Aller au contenu principal

Pomme de terre : les techniques de réduction du travail du sol encore à améliorer

Si ne pas labourer en pomme de terre se pratique depuis vingt ans, les techniques limitant vraiment le travail du sol sont encore à améliorer pour obtenir un itinéraire validé.

Dans les techniques d'agriculture de conservation des sols (ACS), les pommes de terre sont plantées directement dans des buttes formées à l'automne.
Dans les techniques d'agriculture de conservation des sols (ACS), les pommes de terre sont plantées directement dans des buttes formées à l'automne.
© Chambre d'agriculture du Nord-Pas de Calais

Amélioration de la fertilité du sol, meilleure rétention de l’eau, lutte contre l’érosion, stockage du carbone : les vertus de la réduction du travail du sol ne sont plus à prouver. Seulement, pour certaines cultures comme la pomme de terre cela reste un défi à relever. Un défi dans lequel s’est par exemple lancé l’industriel de la frite surgelée McCain qui promeut l’agriculture de régénération des sols (1). Celle-ci repose, entre autres, sur une réduction du travail du sol accompagnée d’une couverture végétale à l’interculture.

Concernant la réduction du travail du sol, Benoît Houilliez, conseiller pommes de terre à la chambre d’agriculture du Nord-Pas-de-Calais, se réfère plutôt à la définition de l’agriculture de conservation des sols (ACS) qu’à celle de l’agriculture de régénération. « L’ACS repose sur la réduction voire la suppression du travail du sol, les rotations culturales diversifiées et l’utilisation de couverts du sol améliorants, rappelle-t-il. Concernant le labour, les techniques pour le limiter ou l’éviter se pratiquent depuis plus de vingt ans. Mais se passer totalement du travail du sol semble difficile car la pomme de terre a besoin d’être entourée de terre fine travaillée. » Un constat partagé par Cyril Hannon, coordinateur pomme de terre d’Arvalis : « le non-labour avec travail semi-profond au décompacteur ou au chisel fonctionne bien. Les rendements sont identiques aux itinéraires labours ».
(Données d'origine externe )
(** One iteration extends the contribution of every word. *)
Lemma shift_step_contrib ws dw db m nw :
  (dw + m < length ws)%nat -> length nw = length ws ->
  (forall k, (k < length ws)%nat -> nw !! k = Some (contrib ws dw db m k)) ->
  forall k, (k < length ws)%nat ->
    shift_step ws dw db nw (dw + m) !! k = Some (contrib ws dw db (S m) k).
Proof.
  intros Hm Hlen Hnw k Hk. destruct (decide (db = 0)) as [->|Hdb].
  - unfold shift_step, contrib in *. cbn in *. replace (dw + m - dw)%nat with m by lia.
    rewrite list_lookup_insert. case_decide as E.
    + destruct E as [-> _]. by rewrite bool_decide_eq_true_2 by lia.
    + rewrite Hnw by done. do 2 case_bool_decide; done || lia.
  - rewrite shift_step_lookup by lia. by rewrite Hnw, contrib_S.
Qed.

Lemma shift_loop_contrib ws dw db m nw0 :
  nw0 = replicate (length ws) 0 -> (dw + m <= length ws)%nat ->
  let nw := foldl (shift_step ws dw db) nw0 (seq dw m) in
  length nw = length ws /\
  forall k, (k < length ws)%nat -> nw !! k = Some (contrib ws dw db m k).
Proof.
  intros -> Hm. induction m as [|m IH].
  - cbn [seq foldl]. split; [by rewrite length_replicate|]. intros k Hk.
    rewrite lookup_replicate_2 by done. unfold contrib.
    repeat (case_bool_decide; try lia). by destruct (db =? 0).
  - destruct IH as [Hl IH]; [lia|]. rewrite seq_S, foldl_app. cbn [foldl].
    split; [by rewrite shift_step_length|].
    apply shift_step_contrib; [lia | done | done].
Qed.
Une des voies pour réduire le travail du sol est de réaliser un pré-buttage à l’automne. La plantation des pommes de terre au printemps peut alors se faire directement dans les buttes. « La réalisation de buttes en août ou septembre présente de nombreux avantages », affirme Aristide Ribaucour, conseiller en ACS à la chambre d’agriculture du Nord-Pas-de-Calais. Il préconise de les mettre en place par temps sec et de les ensemencer avec un engrais vert. « Cette technique détruit moins la microfaune par rapport aux buttes de printemps car l’été, les vers de terre migrent plus profondément, assure-t-il. Au printemps, la planteuse ouvre la butte et la reforme, avec un gain de temps important. L’eau et les éléments sont mieux absorbés et l’érosion limitée. »

Des résultats d’essais très variables

Le conseiller constate que l’itinéraire fonctionne bien, mais uniquement si le sol est déjà cultivé en TCS (techniques culturales simplifiées) depuis cinq à six ans. « Si les agriculteurs se lancent directement en ACS, sans transition en TCS, ils auront du mal à continuer. Le sol ne sera pas prêt. » D’après lui, commencer l’ACS par la pomme de terre n’est pas judicieux. Il préconise de débuter avec des céréales, puis du colza.
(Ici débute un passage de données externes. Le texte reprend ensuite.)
(* ===== verification/Noisework.v ===== *)
(** * Noise sessions and handshake machines (internal/noisework/noisework.go)

    Keys and their hexadecimal form, the transport [Session] with its explicit
    nonces and deterministic rekeying, and the [Initiator] and [Responder] role
    machines. The cipher and the handshake pattern are the parameter [NoiseLib].

    A Go method takes its receiver's state and returns the result with the state
    after the call. The role machines hand out pointers to a [Session] that they
    go on to fill in, so sessions live in a [heap] and a [*Session] is an index. *)

From S2P Require Import Prelude GoBytes GoRuntime NoiseLib.

Definition KeySize : Z := 32.

Definition maxUDPPayload : Z := 65507.
Definition frameHeader : Z := 3.
Definition nonceLen : Z := 8.
Definition aeadTag : Z := 16.
Definition maxPlaintextLen : Z := maxUDPPayload - frameHeader - nonceLen - aeadTag.

Definition DefaultRekeyEvery : Z := 2 ^ 20.
Definition maxEpochJump : Z := 64.
Definition MaxNonce : Z := 2 ^ 64 - 1 - 1.

Inductive Phase := phaseStart | phaseMessage1 | phaseMessage2 | phaseComplete.
#[export] Instance Phase_eq_dec : EqDecision Phase.
Proof. solve_decision. Defined.

(** ** Keys *)

Record Keypair := MkKeypair { Public : list byte; Private : list byte }.

(** [encoding/hex]. *)
Definition hex_digit (n : Z) : byte := byte_of (if n <? 10 then 48 + n else 87 + n).

Definition hex_value (b : byte) : option Z :=
  let c := u8 b in
  if (48 <=? c) && (c <=? 57) then Some (c - 48)
  else if (97 <=? c) && (c <=? 102) then Some (c - 87)
  else if (65 <=? c) && (c <=? 70) then Some (c - 55)
  else None.

Fixpoint hex_encode (l : list byte) : list byte :=
  match l with
  | [] => []
  | b :: l' => hex_digit (u8 b / 16) :: hex_digit (u8 b mod 16) :: hex_encode l'
  end.

Inductive hex_err := HexInvalidByte (b : byte) | HexErrLength.

Fixpoint hex_decode (l : list byte) : res hex_err (list byte) :=
  match l with
  | [] => Ok []
  | [p] => match hex_value p with None => Err (HexInvalidByte p) | Some _ => Err HexErrLength end
  | p :: q :: l' =>
      match hex_value p, hex_value q with
      | None, _ => Err (HexInvalidByte p)
      | _, None => Err (HexInvalidByte q)
      | Some a, Some b => r ← hex_decode l'; Ok (byte_of (a * 16 + b) :: r)
      end
  end.

Definition EncodeToString (l : list byte) : string := string_of_bytes (hex_encode l).
Definition DecodeString (s : string) : res hex_err (list byte) := hex_decode (bytes_of_string s).

Definition PublicHex (k : Keypair) : string := EncodeToString (Public k).

Inductive key_err := KeyHexLength (n : Z) | KeyHexInvalid (e : hex_err) | KeyDecodedLength (n : Z).

Definition ParsePublicKeyHex (s : string) : res key_err (list byte) :=
  if negb (slen s =? KeySize * 2) then Err (KeyHexLength (slen s))
  else match DecodeString s with
       | Err e => Err (KeyHexInvalid e)
       | Ok b => if negb (len b =? KeySize) then Err (KeyDecodedLength (len b)) else Ok b
       end.

Inductive keypair_err := InvalidPrivateKeyLength.

Definition keypairFromPrivate {L : NoiseLib} (priv : list byte) : res keypair_err Keypair :=
  if negb (len priv =? KeySize) then Err InvalidPrivateKeyLength
  else Ok (MkKeypair (ScalarBaseMult priv) priv).

(** ** Transport sessions *)

Section Session.
Context {L : NoiseLib}.

Record Session := MkSession {
  peerStatic : list byte;
  channelBinding : list byte;
  send : option CipherState;
  recv : option CipherState;
  sendCount : Z;      (* nonce of the next send *)
  recvCount : Z;      (* expected nonce for the in-order Decrypt form *)
  sendEpoch : Z;      (* rekeys already applied to send *)
  recvEpoch : Z;      (* rekeys already applied to recv *)
  rekeyEvery : Z;     (* message count between key rotations (0 = default) *)
  started : Time      (* field [start]: when the handshake completed *)
}.

(** [&Session{rekeyEvery: r}]. *)
Definition newSession (r : Z) : Session := MkSession [] [] None None 0 0 0 0 r 0.

Definition set_send (s : Session) (c : CipherState) (epoch count : Z) : Session :=
  MkSession (peerStatic s) (channelBinding s) (Some c) (recv s) count (recvCount s)
    epoch (recvEpoch s) (rekeyEvery s) (started s).

Definition set_recv (s : Session) (c : CipherState) (epoch count : Z) : Session :=
  MkSession (peerStatic s) (channelBinding s) (send s) (Some c) (sendCount s) count
    (sendEpoch s) epoch (rekeyEvery s) (started s).

Inductive sess_err :=
| NotReady
| NonceExhausted
| RekeyJump (nonce : Z)
| EncryptFailed
| DecryptFailed
| BehindEpoch (nonce : Z).

Definition epochOf (nonce rekeyEvery : Z) : Z :=
  nonce / (if rekeyEvery =? 0 then DefaultRekeyEvery else rekeyEvery).

(** The loop of [rekeySendTo]. A gap of more than [maxEpochJump] is refused by
    the first iteration and a smaller one takes that many, so
    [maxEpochJump + 1] iterations are enough. *)
Fixpoint rekey_loop (fuel : nat) (c : CipherState) (epoch ep : Z) : bool * CipherState * Z :=
  match fuel with
  | O => (false, c, epoch)
  | S fuel' =>
      if epoch <? ep then
        if ep - epoch >? maxEpochJump then (false, c, epoch)
        else rekey_loop fuel' (Rekey c) (epoch + 1) ep
      else (true, c, epoch)
  end.

Definition rekeySendTo (s : Session) (c : CipherState) (nonce : Z) : bool * CipherState * Z :=
  rekey_loop (S (Z.to_nat maxEpochJump)) c (sendEpoch s) (epochOf nonce (rekeyEvery s)).

Definition Send (s : Session) (plaintext : list byte)
    : res sess_err (Z * list byte) * Session :=
  match send s with
  | None => (Err NotReady, s)
  | Some c =>
      if sendCount s >? MaxNonce then (Err NonceExhausted, s)
      else
        let '(ok, c1, epoch) := rekeySendTo s c (sendCount s) in
        let s1 := set_send s c1 epoch (sendCount s) in
        if negb ok then (Err (RekeyJump (sendCount s)), s1)
        else
          match CS_Encrypt (SetNonce c1 (sendCount s)) plaintext with
          | (None, c2) => (Err EncryptFailed, set_send s c2 epoch (sendCount s))
          | (Some ct, c2) =>
              (Ok (sendCount s, ct), set_send s c2 epoch (u64 (sendCount s + 1)))
          end
  end.

Definition Encrypt (s : Session) (plaintext : list byte) : res sess_err (list byte) * Session :=
  match Send s plaintext with
  | (Ok (_, ct), s') => (Ok ct, s')
  | (Err e, s') => (Err e, s')
  end.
La chambre d’agriculture Nord-Pas-de-Calais a testé dès 2017 le pré-buttage d’automne. « Les résultats ont été variables, avec parfois des baisses de rendements », constate Benoît Houilliez. « Nous ne sommes qu’au début des expérimentations en pré-buttage d’été ou d’automne avec couverts, avance Cyril Hannon. Nous constatons des hétérogénéités de rendements que nous n’expliquons pas pour le moment. » Arvalis a besoin de plus d’expérimentations pour définir un itinéraire technique validé, stable et fiable.

« La butte d’automne démultiplie la surface au sol et accentue l’effet du gel sur la structure du sol. Elle peut favoriser le ressuyage au printemps, mais si la destruction de la butte est trop tardive, le sol peut devenir dur comme du béton », prévient l’expert de l’institut technique. Un phénomène aussi constaté par la chambre d’agriculture qui souligne néanmoins que l’extérieur peut devenir très dur mais l’intérieur de la butte rester tendre. Enfin, les deux spécialistes avouent ne pas avoir assez d’antériorité pour connaître l’évolution des ravageurs comme le taupin ou celle des populations adventices (graminées ou vivaces) avec cette technique.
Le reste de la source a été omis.